Solvay néglige une importante pollution aux PFAS en Italie
La chimie de Solvay se rencontre au quotidien: dans nos smartphones, nos shampoings, nos voitures ou encore nos vêtements. Pour les habitants de Spinetta en Italie, elle semble également se retrouver dans l’eau de la rivière voisine, des aliments locaux et leur sang, pointe un reportage que la RTBF diffusera mercredi dans son émission #Investigation.
Des PFAS, des produits chimiques “éternels” et toxiques, se seraient répandus dans l’environnement, provoquant cancers, infertilité et autres graves problèmes de santé.
Durant six mois, l’équipe d’Investigation a enquêté sur les rejets chimiques du groupe belge aux 10 milliards d’euros de chiffre d’affaires. Dans “Solvay, la pollution invisible”, elle s’est plus précisément intéressée à l’usine de Spinetta, un hameau piémontais entre Gênes et Milan, en faisant un détour par celle de West Deptford, aux États-Unis.

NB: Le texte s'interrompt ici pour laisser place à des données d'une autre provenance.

(** The state of a flow run is decided by its reference tasks: [Failed]
    as soon as one of them failed, [Success] when all succeeded. *)
Definition flow_state (reference_tasks : list (string * TaskState unit))
    : State :=
  let res :=
    String.concat ", "
      (map (fun p => fst p ++ ": " ++ str_task_state (snd p)) reference_tasks) in
  if existsb (fun p => task_failed (snd p)) reference_tasks then
    {| is_finished := fun _ => true; is_failed := true;
       is_successful := false; result := res |}
  else
    {| is_finished := fun _ => true; is_failed := false;
       is_successful := true; result := res |}.

(** [flow.run(...)]: what the handler calls on the flow. *)
Definition FlowRunner := nat -> Flow -> option DaskExecutor -> M State.

(** ** The tasks *)

(** [setup] *)
Definition setup (env : Env) : M unit :=
  call (load_config_file_to_envs env).

(** [update_run_status] *)
Definition update_run_status (run_id : string) : M unit :=
  status <- safe_object_get_Status RUN_STATUS_RUNNING ;;
  status <- match status with
            | None => Status_create RUN_STATUS_RUNNING
            | Some s => ret s
            end ;;
  run <- safe_object_get_Run run_id ;;
  run <- setattr_status run status ;;
  Run_save run.

(** [render_template] *)
Definition render_template (env : Env) (template_text : string)
    (kwargs : list (string * string)) : M string :=
  call (jinja_render env template_text kwargs).

(** [process.poll() is None], at the [k]-th call. *)
Definition poll_is_None (p : Process) (k : nat) : bool :=
  match proc_polls p with
  | Some n => Nat.ltb k n
  | None => true
  end.

(** [execute_template] *)
Definition execute_template (env : Env) (fuel : nat)
    (rendered_template : string) (run_id : string) : M unit :=
  logger Info ("Executing template:" ++ nl ++ rendered_template) ;;
  emit (Popen rendered_template) ;;
  process <- call (popen env rendered_template) ;;
  while fuel (poll_is_None process)
    (logger Debug ("Run #" ++ run_id ++ " still running") ;; sleep 10000) 0 ;;
  logger Info ("stdout:" ++ nl ++ proc_stdout process) ;;
  logger Info ("stderr:" ++ nl ++ proc_stderr process).

(** A run of the flow [execute] builds: [setup] and [update_run_status]
    have no upstream task, [execute_template] consumes the result of
    [render_template] and is not started when that one failed.  The
    reference tasks are the terminal ones.  Tasks run in the order the
    flow lists them. *)
Definition Flow_run (env : Env) : FlowRunner := fun fuel flow _ =>
  s_setup <- run_task (setup env) ;;
  s_update <- run_task (update_run_status (flow_run_id flow)) ;;
  s_render <- run_task (render_template env (flow_template_text flow)
                                        (flow_kwargs flow)) ;;
  s_execute <- match s_render with
               | Success rendered =>
                   run_task (execute_template env fuel rendered
                                              (flow_run_id flow))
               | _ => ret TriggerFailed
               end ;;
  ret (flow_state [("setup", s_setup);
                   ("update_run_status", s_update);
                   ("execute_template", s_execute)]).

(** ** class Executor *)

(** [Executor._threaded_execution_handler] *)
Definition _threaded_execution_handler (flow_run : FlowRunner) (fuel : nat)
    (self : Executor) (flow : Flow) (run_id : string) : M unit :=
  status <- safe_object_get_Status RUN_STATUS_QUEUED ;;
  status <- match status with
            | None => Status_create RUN_STATUS_QUEUED
            | Some s => ret s
            end ;;
  run <- safe_object_get_Run run_id ;;
  run <- setattr_status run status ;;
  Run_save run ;;
  state <- (if _local self then
              logger Info "Running locally" ;;
              flow_run fuel flow None
            else
              logger Info "Running on scheduler" ;;
              flow_run fuel flow (Some (_executor self))) ;;
  while fuel (fun k => negb (is_finished state k)) (sleep 250) 0 ;;
  if is_failed state then
    status <- safe_object_get_Status RUN_STATUS_FAILED ;;
    status <- match status with
              | None => Status_create RUN_STATUS_FAILED
              | Some s => ret s
              end ;;
    run <- safe_object_get_Run run_id ;;
    run <- setattr_status run status ;;
    Run_save run ;;
    logger Error ("Job " ++ run_id ++ " failed with error: " ++ result state)
  else if is_successful state then
    status <- safe_object_get_Status RUN_STATUS_COMPLETED ;;
    status <- match status with
              | None => Status_create RUN_STATUS_COMPLETED
              | Some s => ret s
              end ;;
    run <- safe_object_get_Run run_id ;;
    run <- setattr_status run status ;;
    Run_save run ;;
    logger Info ("Job " ++ run_id ++ " completed successfully")
  else ret tt.

(** [thread = Thread(target=..., daemon=True); thread.start()] *)
Definition thread_start (t : Thread) : M unit := fun w =>
  mkRes (Ok tt) (set_threads w (threads w ++ [t])) [ThreadStart (th_run_id t)].

(** Binding keyword arguments: a name given twice is a [TypeError]. *)
Definition bind_kwargs (explicit extra : list (string * string))
    : M (list (string * string)) :=
  match find (fun p => existsb (fun q => String.eqb (fst q) (fst p)) explicit)
             extra with
  | Some p =>
      raise {| exn_class := TypeError;
               exn_msg := "got multiple values for keyword argument '"
                          ++ fst p ++ "'" |}
  | None => ret (explicit ++ extra)%list
  end.
Lemma run_getOrder f c (w : World text) :
  run f (order.getOrder c) w =
  let id := DefaultQuery c "id" "" in
  match GetItem_fails f with
  | Some err =>
      (c_JSON StatusInternalServerError (gin_H "error" "failed to fetch order"), w,
       [ev (dynamo_GetItem "order" {[ "id" := AttributeValueMemberS id ]});
        ev (log_Printf "Error fetching order from DynamoDB for orderID %s: %v"
              [id; Error err]);
        ev (log_Printf "Failed to fetch order from DynamoDB for orderID %s: %v"
              [id; Error err])])
  | None =>
      (match dynamodb w !! id with
       | None => c_JSON StatusNotFound (gin_H "error" "order not found")
       | Some item => c_JSON StatusOK (order_of_item item)
       end, w,
       [ev (dynamo_GetItem "order" {[ "id" := AttributeValueMemberS id ]})])
  end.
Proof.
  unfold order.getOrder. rewrite run_bind, run_getOrderFromDynamoDB.
  destruct (GetItem_fails f) as [err|]; [reflexivity|].
  destruct (dynamodb w !! DefaultQuery c "id" "") as [item|]; reflexivity.
Qed.

Lemma run_createOrder f c (w : World text) :
  run f (order.createOrder c) w =
  match ShouldBindJSON c order.zero with
  | Err err => (c_JSON StatusBadRequest (gin_H "error" (Error err)), w, [])
  | Ok o =>
      match PutItem_fails f with
      | Some err =>
          (c_JSON StatusInternalServerError (gin_H "error" "failed to save order"), w,
           [ev (dynamo_PutItem "order" (item_of_order o));
            ev (log_Printf "Error saving order to DynamoDB for orderID %s: %v"
                  [order.ID o; Error err]);
            ev (log_Printf "Failed to save order to DynamoDB for orderID %s: %v"
                  [order.ID o; Error err])])
      | None =>
          (c_JSON StatusCreated (gin_H "message" "Order created successfully"),
           with_dynamodb (<[order.ID o := item_of_order o]> (dynamodb w)) w,
           [ev (dynamo_PutItem "order" (item_of_order o));
            ev (log_Printf "Successfully saved order to DynamoDB for orderID %s"
                  [order.ID o])])
      end
  end.
Proof.
  unfold order.createOrder.
  destruct (ShouldBindJSON c order.zero) as [o|err]; [|reflexivity].
  rewrite run_bind, run_saveOrderToDynamoDB.
  destruct (PutItem_fails f) as [err|]; reflexivity.
Qed.

(** The scan loop appends one decoded order per item. *)
Lemma fold_scan_item items l :
  fold_left order.scan_item items (make_slice l)
  = make_slice (l ++ map order_of_item items)%list.
Proof.
  revert l. induction items as [|item items IH]; intros l; simpl.
  - by rewrite app_nil_r.
  - change (order.scan_item (make_slice l) item)
      with (make_slice (l ++ [order_of_item item])%list).
    rewrite IH. by rewrite <- app_assoc.
Qed.

Lemma orders_of_items_nil : orders_of_items [] = nil_slice.
Proof. reflexivity. Qed.

Lemma orders_of_items_cons item items :
  orders_of_items (item :: items)
  = make_slice (map order_of_item (item :: items)).
Proof.
  unfold orders_of_items. simpl.
  change (order.scan_item nil_slice item) with (make_slice [order_of_item item]).
  by rewrite fold_scan_item.
Qed.

Lemma len_orders_of_items items : len (orders_of_items items) = length items.
Proof.
  destruct items as [|item items]; [reflexivity|].
  rewrite orders_of_items_cons. simpl. by rewrite length_map.
Qed.

Lemma run_getAllOrdersFromDynamoDB f (w : World text) :
  run f order.getAllOrdersFromDynamoDB w =
  match Scan_fails f with
  | Some err => (Err err, w, [ev (dynamo_Scan "order")])
  | None =>
      (Ok (orders_of_items (map snd (map_to_list (dynamodb w)))), w,
       [ev (dynamo_Scan "order")])
  end.
Proof.
  unfold order.getAllOrdersFromDynamoDB.
  rewrite run_bind, run_trigger. unfold perform.
  destruct (Scan_fails f) as [err|]; reflexivity.
Qed.

Lemma run_saveDataToS3 f data (w : World text) :
  run f (order.saveDataToS3 arn data) w =
  match PutObject_fails f with
  | Some err =>
      (Some err, w,
       [ev (s3_PutObject arn "orders_data.json" data);
        ev (log_Printf "Error saving data to S3: %v" [Error err])])
  | None =>
      (None, with_s3 (<["orders_data.json" := data]> (s3 w)) w,
       [ev (s3_PutObject arn "orders_data.json" data);
        ev (log_Printf "Successfully saved data to S3" [])])
  end.
Proof.
  unfold order.saveDataToS3.
  rewrite run_bind, run_trigger. unfold perform.
  destruct (PutObject_fails f) as [err|]; reflexivity.
Qed.

Lemma slice_elems_orders_of_items items :
  slice_elems (orders_of_items items) = map order_of_item items.
Proof.
  destruct items as [|item items]; [reflexivity|].
  by rewrite orders_of_items_cons.
Qed.

Lemma order_of_item_ID item :
  read_lossily item "id" (order.ID (order_of_item item)).
Proof.
  unfold read_lossily, order_of_item, order.assign_S.
  destruct (item !! "productid") as [[]|], (item !! "customerid") as [[]|],
    (item !! "id") as [[]|]; reflexivity.
Qed.

Lemma order_of_item_CustomerID item :
  read_lossily item "customerid" (order.CustomerID (order_of_item item)).
Proof.
  unfold read_lossily, order_of_item, order.assign_S.
  destruct (item !! "productid") as [[]|], (item !! "id") as [[]|],
    (item !! "customerid") as [[]|]; reflexivity.
Qed.

Lemma order_of_item_ProductID item :
  read_lossily item "productid" (order.ProductID (order_of_item item)).
Proof.
  unfold read_lossily, order_of_item, order.assign_S.
  destruct (item !! "customerid") as [[]|], (item !! "id") as [[]|],
    (item !! "productid") as [[]|]; reflexivity.
Qed.

(** A bulk export whose scan and object write go through. *)
Lemma run_saveOrdersToS3_ok f c (w : World text) :
  Scan_fails f = None ->
  PutObject_fails f = None ->
  let orders := orders_of_items (map snd (map_to_list (dynamodb w))) in
  let data := json_render (to_json orders) in
  run f (order.saveOrdersToS3 arn c) w =
  (c_JSON StatusOK (gin_H "message" "Orders saved to S3 successfully"),
   with_s3 (<["orders_data.json" := data]> (s3 w)) w,
   [ev (dynamo_Scan "order");
    ev (s3_PutObject arn "orders_data.json" data);
    ev (log_Printf "Successfully saved data to S3" [])]).
Proof.
  intros Hscan Hput. unfold order.saveOrdersToS3.
  rewrite run_bind, run_getAllOrdersFromDynamoDB, Hscan.
  unfold json_Marshal.
  rewrite run_bind, run_saveDataToS3, Hput. reflexivity.
Qed.

End OrderFacts.

(** ** The cache-aside services *)

Section CacheAsideFacts.

Context {text : Type} `{!JSONText text}.
Context {T : Type} `{!cache_aside.Entity T}.

Import cache_aside.

(** Reads leave every store as it is; a failed write too. *)
Lemma perform_redis_Get_world f key (w : World text) :
  snd (perform f (redis_Get key) w) = w.
Proof.
  unfold perform. destruct (redis_Get_fails f); [reflexivity|].
  destruct (redis w !! key); reflexivity.
Qed.

Lemma perform_db_Get_world f q arg (w : World text) :
  snd (perform f (db_Get q arg) w) = w.
Proof.
  unfold perform. destruct (db_Get_fails f); [reflexivity|].
  destruct (mysql w !! arg); reflexivity.
Qed.

Lemma perform_db_Exec_error f q args (w : World text) err :
  fst (perform f (db_Exec q args) w) = Some err ->
  snd (perform f (db_Exec q args) w) = w.
Proof.
  unfold perform, insert_row. destruct (db_Exec_fails f); [reflexivity|].
  destruct args as [|id args]; [reflexivity|].
  destruct (mysql w !! id); [reflexivity|]. discriminate.
Qed.

Lemma run_getFromCache f id (w : World text) :
  run f (getFromCache id) w =
  match fst (perform f (redis_Get id) w) with
  | Ok val =>
      match json_Unmarshal val zero with
      | Ok p => (Ok (Some p), w, [ev (redis_Get id)])
      | Err err =>
          (Err err, w,
           [ev (redis_Get id);
            ev (log_Printf ("Error unmarshalling data for " ++ noun ++ "ID %s: %v")
                  [id; Error err])])
      end
  | Err redis_Nil =>
      (Ok None, w,
       [ev (redis_Get id);
        ev (log_Printf ("No cache found for " ++ noun ++ "ID: %s") [id])])
  | Err err =>
      (Err err, w,
       [ev (redis_Get id);
        ev (log_Printf ("Error fetching from Redis for " ++ noun ++ "ID %s: %v")
              [id; Error err])])
  end.
Proof.
  unfold getFromCache. rewrite run_bind, run_trigger, perform_redis_Get_world.
  destruct (fst (perform f (redis_Get id) w)) as [val|[| |msg]]; try reflexivity.
  destruct (json_Unmarshal val zero) as [p|err]; reflexivity.
Qed.
Lemma runResultsInv_step a s l s' :
  runResultsInv a s -> runStep a s l = Some s' -> runResultsInv a s'.
Proof.
  intros (done & Hq & Hdone & Hcur) Hstep. unfold runResultsInv, curList in *.
  destruct l as [| |g qr|g|g|]; cbn [runStep] in Hstep.
  - destruct (rs_cur s) eqn:Ec; [discriminate|].
    destruct (rs_todo s) as [|q rest] eqn:Et; [discriminate|].
    injection Hstep as <-. cbn [rs_cur rs_todo rs_results rs_acc rs_go rs_i].
    exists done. split; [exact Hq|]. split; [exact Hdone|].
    exists []. cbn. repeat split; lia.
  - destruct (rs_cur s) as [query|] eqn:Ec; [|discriminate].
    destruct (Z.ltb_spec (rs_i s) (iterations a)); [|discriminate].
    destruct (rs_sem s <? concurrency a); [|discriminate].
    injection Hstep as <-. cbn [rs_cur rs_todo rs_results rs_acc rs_go rs_i].
    rewrite ?Ec. exists done. split; [exact Hq|]. split; [exact Hdone|].
    destruct Hcur as (cs & Hacc & Hlen & Hgo & Hi).
    exists cs. rewrite filter_app, !len_app. cbn [filter merged]. rewrite len_nil, len_one.
    repeat split; try assumption; lia.
  - destruct (nth_error (rs_go s) g) as [[| | |]|] eqn:Eg; try discriminate.
    injection Hstep as <-. cbn [rs_cur rs_todo rs_results rs_acc rs_go rs_i].
    exists done. split; [exact Hq|]. split; [exact Hdone|].
    destruct (rs_cur s); [|exact I].
    destruct Hcur as (cs & Hacc & Hlen & Hgo & Hi).
    exists cs. rewrite (filter_update_count _ _ _ _ _ Eg), len_update. cbn [merged].
    repeat split; try assumption; lia.
  - destruct (nth_error (rs_go s) g) as [[|qr| |]|] eqn:Eg; try discriminate.
    destruct (rs_cur s) as [query|] eqn:Ec; [|discriminate].
    injection Hstep as <-. cbn [rs_cur rs_todo rs_results rs_acc rs_go rs_i].
    rewrite ?Ec. exists done. split; [exact Hq|]. split; [exact Hdone|].
    destruct Hcur as (cs & Hacc & Hlen & Hgo & Hi).
    exists (cs ++ [qr]).
    rewrite fold_left_app, <- Hacc, (filter_update_count _ _ _ _ _ Eg), len_update, len_app.
    cbn [merged fold_left]. rewrite len_one.
    repeat split; try assumption; lia.
  - destruct (nth_error (rs_go s) g) as [[| | |]|] eqn:Eg; try discriminate.
    injection Hstep as <-. cbn [rs_cur rs_todo rs_results rs_acc rs_go rs_i].
    exists done. split; [exact Hq|]. split; [exact Hdone|].
    destruct (rs_cur s); [|exact I].
    destruct Hcur as (cs & Hacc & Hlen & Hgo & Hi).
    exists cs. rewrite (filter_update_count _ _ _ _ _ Eg), len_update. cbn [merged].
    repeat split; try assumption; lia.
  - destruct (rs_cur s) as [query|] eqn:Ec; [|discriminate].
    destruct (Z.geb_spec (rs_i s) (iterations a)); [|discriminate].
    destruct (forallb (fun p => negb (holdsSlot p)) (rs_go s)) eqn:Ef; [|discriminate].
    cbn [andb] in Hstep.
    destruct (finalizeRun (rs_acc s)) as [result|] eqn:Efin; [|discriminate].
    injection Hstep as <-. cbn [rs_cur rs_todo rs_results rs_acc rs_go rs_i].
    destruct Hcur as (cs & Hacc & Hlen & Hgo & Hi).
    exists (done ++ [query]). split; [rewrite Hq, <- app_assoc; reflexivity|].
    split; [|exact I].
    apply Forall2_app; [exact Hdone|]. constructor; [|constructor].
    exists cs. split.
    + rewrite Hlen.
      rewrite (forallb_all_filter _ merged _ Ef) by (intros [| | |]; cbn; congruence).
      pose proof (len_nonneg (rs_go s)). lia.
    + unfold runQuery. now rewrite <- Hacc.
Qed.


Lemma Forall3_snoc {A B C : Type} (P : A -> B -> C -> Prop) l1 l2 l3 x y z :
  Forall3 P l1 l2 l3 -> P x y z -> Forall3 P (l1 ++ [x]) (l2 ++ [y]) (l3 ++ [z]).
Proof.
  induction 1 as [|x' y' z' l1 l2 l3 Hp Hrest IH]; intros Hnew; cbn [app].
  - constructor; [exact Hnew|constructor].
  - constructor; [exact Hp|apply IH; exact Hnew].
Qed.

Lemma Forall3_nth {A B C : Type} (P : A -> B -> C -> Prop) l1 l2 l3 k x :
  Forall3 P l1 l2 l3 -> nth_error l1 k = Some x ->
  exists y z, nth_error l2 k = Some y /\ nth_error l3 k = Some z /\ P x y z.
Proof.
  intros H. revert k. induction H as [|x' y' z' l1 l2 l3 Hp Hrest IH]; intros k Hk.
  - destruct k; discriminate.
  - destruct k as [|k]; cbn [nth_error] in *.
    + injection Hk as <-. eauto.
    + apply IH. exact Hk.
Qed.

Lemma Forall3_length {A B C : Type} (P : A -> B -> C -> Prop) l1 l2 l3 :
  Forall3 P l1 l2 l3 -> len l2 = len l1.
Proof.
  induction 1 as [|x y z l1 l2 l3 Hp Hrest IH]; [reflexivity|].
  unfold len in *. cbn [length]. lia.
Qed.

Lemma pending_update (go : list gphase) (g : nat) (old x : gphase) :
  nth_error go g = Some old ->
  Permutation (pending x ++ flat_map pending go)
              (pending old ++ flat_map pending (update go g x)).
Proof.
  revert g. induction go as [|y t IH]; intros g Hg; destruct g; try discriminate.
  - injection Hg as ->. cbn [update flat_map]. apply Permutation_app_swap_app.
  - cbn [nth_error] in Hg. cbn [update flat_map].
    eapply Permutation_trans; [apply Permutation_app_swap_app|].
    eapply Permutation_trans; [|apply Permutation_app_swap_app].
    apply Permutation_app_head. apply IH. exact Hg.
Qed.

Lemma pending_released (go : list gphase) :
  forallb (fun p => negb (holdsSlot p)) go = true -> flat_map pending go = [].
Proof.
  induction go as [|p t IH]; [reflexivity|]. cbn [forallb flat_map]. intros H.
  apply andb_prop in H. destruct H as [Hp Ht].
  destruct p; try discriminate. cbn [pending app]. apply IH. exact Ht.
Qed.

Lemma runTiedInv_init a : runTiedInv a ([], []) (runInit a).
Proof. exists []. cbn. repeat split. constructor. Qed.
Lemma disconnect_each_fields (net : cmd -> bool) (rm : list string) (w : world) :
  let w' := snd (disconnect_each net rm w) in
  initialized w' = initialized w /\ server_id w' = server_id w /\
  writes w' = writes w /\ published w' = published w.
Proof.
  apply (disconnect_each_pres net
    (fun w0 => initialized w0 = initialized w /\ server_id w0 = server_id w /\
               writes w0 = writes w /\ published w0 = published w)); [|auto].
  intros c w0 _ (H1 & H2 & H3 & H4).
  destruct (disconnect_fields net c w0) as (E1 & E2 & E3 & E4 & _).
  rewrite E1, E2, E3, E4. auto.
Qed.

(** ** One pass of [_send_to_local_connections] over the hash *)

(** The entry's JSON names this server as its owner (the code's test). *)
Definition recorded_here (me : string) (p : payload) : bool :=
  match json_loads p with
  | Ok (JObj d) =>
      match dict_get "server_id" d with Some (JStr s) => String.eqb s me | _ => false end
  | _ => false
  end.

(** The entry decodes to a JSON object whose owner is not this server. *)
Definition recorded_elsewhere (me : string) (p : payload) : bool :=
  match json_loads p with
  | Ok (JObj d) =>
      negb (match dict_get "server_id" d with Some (JStr s) => String.eqb s me | _ => false end)
  | _ => false
  end.

Lemma with_writes_same (w : world) : with_writes w (writes w) = w.
Proof. destruct w; reflexivity. Qed.

Lemma with_writes_twice (w : world) (a b : list (string * json)) :
  with_writes (with_writes w a) b = with_writes w b.
Proof. reflexivity. Qed.
(** [handleCreateEdge], the [onCreateEdge] handler; [reply] is the outcome
    of [graphApi.createEdge].  The endpoints are looked up among the held
    nodes; a missing endpoint throws inside the [try], which ends in the
    same [catch] as a rejected call.  The timer that centres the canvas on
    the source node 200 ms later acts on the canvas, not on this state. *)
Definition handleCreateEdge (sourceId targetId : string)
    (reply : JS.ApiReply GraphEdge) (st : State) : State :=
  let failed message :=
    setError (Some "Failed to create edge")
      (consoleLog ["Failed to create edge: " ++ message] st) in
  match reply with
  | JS.Resolved newEdge =>
      match GraphCanvas.findById (fg_nodes (graphData st)) sourceId,
            GraphCanvas.findById (fg_nodes (graphData st)) targetId with
      | Some sourceNode, Some targetNode =>
          let forceEdge :=
            mkLink (JS.or_string (e__id newEdge) (e_id newEdge))
                   (e__id newEdge) sourceNode targetNode (e_label newEdge)
                   (e_properties newEdge) (e_directed newEdge)
                   (e_createdAt newEdge) (e_updatedAt newEdge) in
          let prev := graphData st in
          let st :=
            setGraphData
              (mkForceGraphData (fg_nodes prev) (fg_links prev ++ [forceEdge]))
              st in
          let basicEdge :=
            mkEdge (JS.or_string (e__id newEdge) (e_id newEdge))
                   (e__id newEdge) sourceId targetId (e_label newEdge)
                   (e_properties newEdge) (e_directed newEdge)
                   (e_createdAt newEdge) (e_updatedAt newEdge) in
          setIsPropertiesPanelOpen true
            (setSelectedItem (Some (SelEdge basicEdge)) st)
      | _, _ => failed "Source or target node not found"
      end
  | JS.Rejected message => failed message
  end.

(** [{ ...node, ...updatedNode }]: every field the reply has replaces the
    one of [node]; an optional field the reply lacks is kept. *)
Definition override {A : Type} (updated kept : option A) : option A :=
  match updated with
  | Some v => Some v
  | None => kept
  end.

Definition spreadNode (node updatedNode : ForceGraphNode) : ForceGraphNode :=
  mkNode (n_id updatedNode) (override (n__id updatedNode) (n__id node))
         (n_label updatedNode) (n_type updatedNode)
         (n_properties updatedNode) (n_x updatedNode) (n_y updatedNode)
         (override (n_fx updatedNode) (n_fx node))
         (override (n_fy updatedNode) (n_fy node))
         (override (n_createdAt updatedNode) (n_createdAt node))
         (override (n_updatedAt updatedNode) (n_updatedAt node))
         (override (n_vx updatedNode) (n_vx node))
         (override (n_vy updatedNode) (n_vy node))
         (override (n_index updatedNode) (n_index node)).

(** The link with the fields of the updated edge that the handler copies. *)
Definition relabel (updatedEdge : GraphEdge) (link : ForceGraphEdge)
  : ForceGraphEdge :=
  mkLink (l_id link) (l__id link) (l_source link) (l_target link)
         (e_label updatedEdge) (e_properties updatedEdge)
         (e_directed updatedEdge) (l_createdAt link) (e_updatedAt updatedEdge).

(** [handleUpdateItem]; [onNode] is the outcome of [graphApi.updateNode],
    awaited when a node is selected, and [onEdge] the outcome of
    [graphApi.updateEdge], awaited when an edge is selected. *)
Definition handleUpdateItem (onNode : JS.ApiReply GraphNode)
    (onEdge : JS.ApiReply GraphEdge) (st : State) : State :=
  let failed message :=
    setError (Some "Failed to update item")
      (consoleLog ["Failed to update item: " ++ message] st) in
  match selectedItem st with
  | None => st
  | Some (SelNode item) =>
      match onNode with
      | JS.Resolved updatedNode =>
          let updatedId :=
            JS.or_string (n__id updatedNode) (n_id updatedNode) in
          let prev := graphData st in
          let st :=
            setGraphData
              (mkForceGraphData
                 (map (fun node => if String.eqb (n_id node) updatedId
                                   then spreadNode node updatedNode else node)
                      (fg_nodes prev))
                 (fg_links prev))
              st in
          setSelectedItem (Some (SelNode (spreadNode item updatedNode))) st
      | JS.Rejected message => failed message
      end
  | Some (SelEdge item) =>
      match onEdge with
      | JS.Resolved updatedEdge =>
          let prev := graphData st in
          let st :=
            setGraphData
              (mkForceGraphData
                 (fg_nodes prev)
                 (map (fun link => if String.eqb (l_id link) (e_id updatedEdge)
                                   then relabel updatedEdge link else link)
                      (fg_links prev)))
              st in
          setSelectedItem (Some (SelEdge updatedEdge)) st
      | JS.Rejected message => failed message
      end
  end.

Achetée en 2002 à l’entreprise italienne Ausimont, l’usine de Spinetta produit des polymères spéciaux, l’activité la plus rentable de Solvay. Les premiers problèmes surviennent en 2008: Solvay est accusée de ne pas avoir entretenu correctement des infrastructures déjà polluantes, qui laissent échapper des substances toxiques empoisonnant les nappes phréatiques et l’eau des riverains. Onze ans plus tard, la justice italienne condamnera Solvay pour n’avoir ni contenu, ni réduit la pollution.
Dans le village de 6.000 âmes, situé à côté du pôle chimique d’un millier de travailleurs, les cas de cancers se multiplient. Aucun lien de cause à effet n’a pu être déterminé entre les composés perfluorés rejetés par Solvay dans l’environnement et les maladies. En effet, aucune analyse n’a été menée sur la population. Ces PFAS persistent pourtant plusieurs centaines d’années dans la nature.
L’équipe d’Investigation, en collaboration avec un médecin local, le CHU de Liège et le laboratoire de spectrométrie de masse de l’ULiège pour les analyses, récolte alors des échantillons de sang auprès de 52 riverains, une trentaine résidant à Spinetta même et une vingtaine dans la ville voisine d’Alessandria, comme groupe témoin. Les résultats montrent que les résidents de Spinetta sont entre cinq et dix fois plus exposés à l’acide perfluorooctanoïque (PFOA, une substance toxique et persistante synthétisée dans les années 1940) que leurs voisins d’Alessandria. Le composant ADV, plus moderne, se retrouve dans tous les échantillons.
Solvay connaît depuis 15 ans la toxicité de ses anciens et nouveaux composés chimiques, qui se comportent et s’accumulent de façon similaire dans le corps, mais continue de les utiliser, conclut le reportage.
De son côté, la multinationale, l’une des plus anciennes au monde, indique avoir mené 5.000 analyses sur ses travailleurs depuis 2004. L’équipe d’Investigation n’y a jamais eu accès, malgré des demandes répétées.
“Nous avons partagé ces données de manière transparente avec les travailleurs, les syndicats et les autorités sanitaires”, a réagi Solvay auprès de l’agence Belga. “L’Université de Milan a récemment déclaré que celles-ci ne révèlent aucun problème particulier d’un point de vue clinique ou toxicologique.”
L’entreprise se défend en outre de prendre à la légère l’impact environnemental et sanitaire de ses activités. Quatre ans après l’acquisition de l’usine de Spinetta, “Solvay a fait réaliser une étude d’incidence qui a permis de préciser le profil toxicologique de l’ADV, le tensioactif transmis par le précédent propriétaire”, insiste-t-elle. “Cette étude a été partagée avec les autorités sanitaires compétentes et, sur cette base, Solvay a mis en place des mesures de protection supplémentaires pour ses travailleurs.” Le géant de la chimie affirme à ce propos remplacer l’ADV dans ses processus de fabrication depuis mai dernier.
“Il est fallacieux d’insinuer que Solvay a sciemment mis en danger la santé de ses salariés et des riverains”, conclut l’entreprise, qui juge le reportage “fort biaisé”. “La chimie est une industrie où l’on manipule effectivement des substances dangereuses” mais “Solvay prend le sujet des PFAS très au sérieux”.
Les autorités d’Alessandria testeront la population à grande échelle à Spinetta dès février 2023, a pour sa part indiqué l’équipe d’Investigation.